DEAR SOMEONE ELSE’S MOM: We were so happy when our son and his wife and their triplets moved back into the area, after a nearly four-year absence. I thought I would finally get to spend some time with our grandkids without having to hop on a plane to see them a couple times a year.
It turns out that now every time our son has a tiff with his dad, which is nearly whenever they spend more than an hour or two together, our son begins to play the “keep the kids away” game. He changes already made plans, saying something has come up with the kids, but never says what it is. He tells his wife that he wants the kids home by a certain time, which happens to be just about when we were supposed to pick them up to take them to a park or for something to eat.
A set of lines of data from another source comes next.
(** C4.  Whatever noise is drawn, the wind-speed column of the generated
    series is the absolute value of the noisy base wind, so every
    wind_speed is at least zero. *)
Theorem wind_speed_nonnegative :
  forall (sin : Q -> Q) (strftime : Z -> string) (now : Z -> Z)
         (rs : np.RandomState),
  exists (d : DataFrame) (rs' : np.RandomState) (noisy_wind : np.array),
    generate_sample_data sin strftime now rs = (Ok d, rs')
    /\ map wind_speed d = np.abs noisy_wind
    /\ Forall (fun r => 0 <= wind_speed r) d.
Proof.
  intros sin strftime now rs.
  exists (map (sample_row sin strftime now rs) (seq 0 30)),
    (np.mkRandomState (np.gauss rs) (np.drawn rs + 30 + 30 + 30)),
    (map (fun k => 5 + 3 * sin (day_angle k + 1)
                   + (0 + 1 * np.gauss rs (np.drawn rs + 30 + 30 + k)))
         (seq 0 30)).
  split; [apply Generator.generate_sample_data_eq|].
  split.
  - unfold np.abs. rewrite !map_map. reflexivity.
  - apply Forall_forall. intros r Hin.
    apply in_map_iff in Hin. destruct Hin as (k & <- & _).
    cbn [sample_row wind_speed]. apply Qabs_nonneg.
Qed.

(** C9.  Two runs that start from the same generator state (the same fixed
    seed), on whatever day and with whatever date formatting, generate
    series on which the mapper returns at frame 0, with identical
    frequency, amplitude and complexity. *)
Theorem same_seed_same_parameters :
  forall (sin : Q -> Q) (strftime1 strftime2 : Z -> string) (now1 now2 : Z -> Z)
         (seed : np.RandomState),
  exists (d1 d2 : DataFrame) (rs1 rs2 : np.RandomState)
         (idx : Z) (frequency amplitude complexity : Q),
    generate_sample_data sin strftime1 now1 seed = (Ok d1, rs1)
    /\ generate_sample_data sin strftime2 now2 seed = (Ok d2, rs2)
    /\ rs1 = rs2
    /\ process_data d1 0 = Ok (idx, frequency, amplitude, complexity)
    /\ process_data d2 0 = Ok (idx, frequency, amplitude, complexity).
Proof.
  intros sin strftime1 strftime2 now1 now2 seed.
  set (d1 := map (sample_row sin strftime1 now1 seed) (seq 0 30)).
  set (d2 := map (sample_row sin strftime2 now2 seed) (seq 0 30)).
  assert (Hne : d1 <> []) by discriminate.
  set (r0 := mkReading EmptyString 0 0 0).
  pose proof (Mapper.process_data_eq d1 0 r0 Hne) as H1.
  eexists d1, d2, _, _, _, _, _, _.
  split; [apply Generator.generate_sample_data_eq|].
  split; [apply Generator.generate_sample_data_eq|].
  split; [reflexivity|].
  split; [exact H1|].
  rewrite <- H1. symmetry. apply Mapper.process_data_columns;
    unfold d1, d2; rewrite !map_map; reflexivity.
Qed.

(** ** [generate_waveform] *)

Module Waveform.

Lemma py_int_floor (c : Q) : 0 <= c -> py_int c = Qfloor c.
Proof.
  destruct c as [n d]. unfold Qle, py_int, Qfloor. simpl. intros H.
  apply Z.quot_div_nonneg; lia.
Qed.

Lemma py_int_nonpos (c : Q) : c <= 0 -> (py_int c <= 0)%Z.
Proof.
  destruct c as [n d]. unfold Qle, py_int. simpl. intros H.
  assert (Hn : (n <= 0)%Z) by lia.
  replace n with (- - n)%Z by lia.
  rewrite Z.quot_opp_l by lia.
  assert (0 <= (- n) ÷ Z.pos d)%Z by (apply Z.quot_pos; lia).
  lia.
Qed.

Lemma Qfloor_negative (c : Q) : c < 0 -> (Qfloor c < 0)%Z.
Proof.
  intros H. pose proof (Qfloor_le c) as Hle.
  assert (Hlt : inject_Z (Qfloor c) < inject_Z 0)
    by (eapply Qle_lt_trans; [exact Hle | exact H]).
  now rewrite <- Zlt_Qlt in Hlt.
Qed.

Lemma Qfloor_ge_1 (c : Q) : 1 <= c -> (1 <= Qfloor c)%Z.
Proof.
  intros H. change 1%Z with (Qfloor 1).
  now apply Qfloor_resp_le.
Qed.

(** The loop [for i in range(1, int(complexity) + 1)] runs over
    [1 .. floor(complexity)], for every complexity. *)
Lemma harmonic_range_floor (c : Q) :
  py_range 1 (py_int c + 1) = py_range 1 (Qfloor c + 1).
Proof.
  destruct (Qlt_le_dec c 0) as [Hneg | Hpos].
  - unfold py_range.
    pose proof (py_int_nonpos c (Qlt_le_weak _ _ Hneg)).
    pose proof (Qfloor_negative c Hneg).
    replace (Z.to_nat (py_int c + 1 - 1)) with 0%nat by lia.
    replace (Z.to_nat (Qfloor c + 1 - 1)) with 0%nat by lia.
    reflexivity.
  - now rewrite py_int_floor.
Qed.

Lemma harmonic_range_length (n : Z) :
  length (py_range 1 (n + 1)) = Z.to_nat n.
Proof.
  unfold py_range. rewrite length_map, length_seq. f_equal. lia.
Qed.

Lemma harmonic_range_in (n i : Z) :
  In i (py_range 1 (n + 1)) <-> (1 <= i <= n)%Z.
Proof.
  unfold py_range. rewrite in_map_iff. split.
  - intros (k & <- & Hk). apply in_seq in Hk. lia.
  - intros H. exists (Z.to_nat (i - 1)). split; [lia|].
    apply in_seq. lia.
Qed.

Lemma fold_result_ext {A B} (f g : A -> B -> result A) (l : list B) (a : A) :
  (forall a b, f a b = g a b) -> fold_result f l a = fold_result g l a.
Proof.
  intros H. revert a. induction l as [|b l IH]; intros a; simpl.
  - reflexivity.
  - rewrite H. destruct (g a b); simpl; auto.
Qed.

(** Adding, one after the other, arrays computed point-wise from [x] to an
    array computed point-wise from [x]. *)
Lemma fold_pointwise {A} (h : Z -> A -> Q) (l : list Z) (g : A -> Q)
  (x : list A) :
  fold_result (fun y i => np.iadd y (map (h i) x)) l (map g x)
  = Ok (map (fun xv => fold_left (fun acc i => acc + h i xv) l (g xv)) x).
Proof.
  revert g. induction l as [|i l IH]; intros g; simpl.
  - reflexivity.
  - rewrite npFacts.iadd_map_map. simpl. apply IH.
Qed.

Lemma harmonic_eq (sin : Q -> Q) (f a : Q) (l : Z) (x : np.array) (i : Z) :
  harmonic sin f a l x i = map (harmonic_term sin f a l i) x.
Proof. unfold harmonic. now rewrite !map_map. Qed.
This will go on for a week or two, and then everything is fine again, until he and my husband have another fight, and then it starts all over again.
I feel sorry for the kids and their mother, who are, like me, caught in the middle, but honestly, I also feel sorry for myself. I waited a long time to have these chances to be with my grandkids, and now I have to suffer because two grown men can’t get along.
What can I do to make them see this is immature and silly, and not fair to everyone involved? --- JUST WANT TO BE GRANDMA
DEAR JUST WANT TO BE GRANDMA: Maybe it’s time to sit all the adults down and make it clear that, just as you wrote, you find it unfair that everyone gets put on the spot because your son and his dad can’t get along. That should be an entirely separate issue from when you get to be with your grandchildren.
It also might not be a bad idea to limit the time the men are thrown together, at least until they prove they can play nice, especially your son, whose use of the children as pawns smacks of what some divorced couples do when things don’t go their way.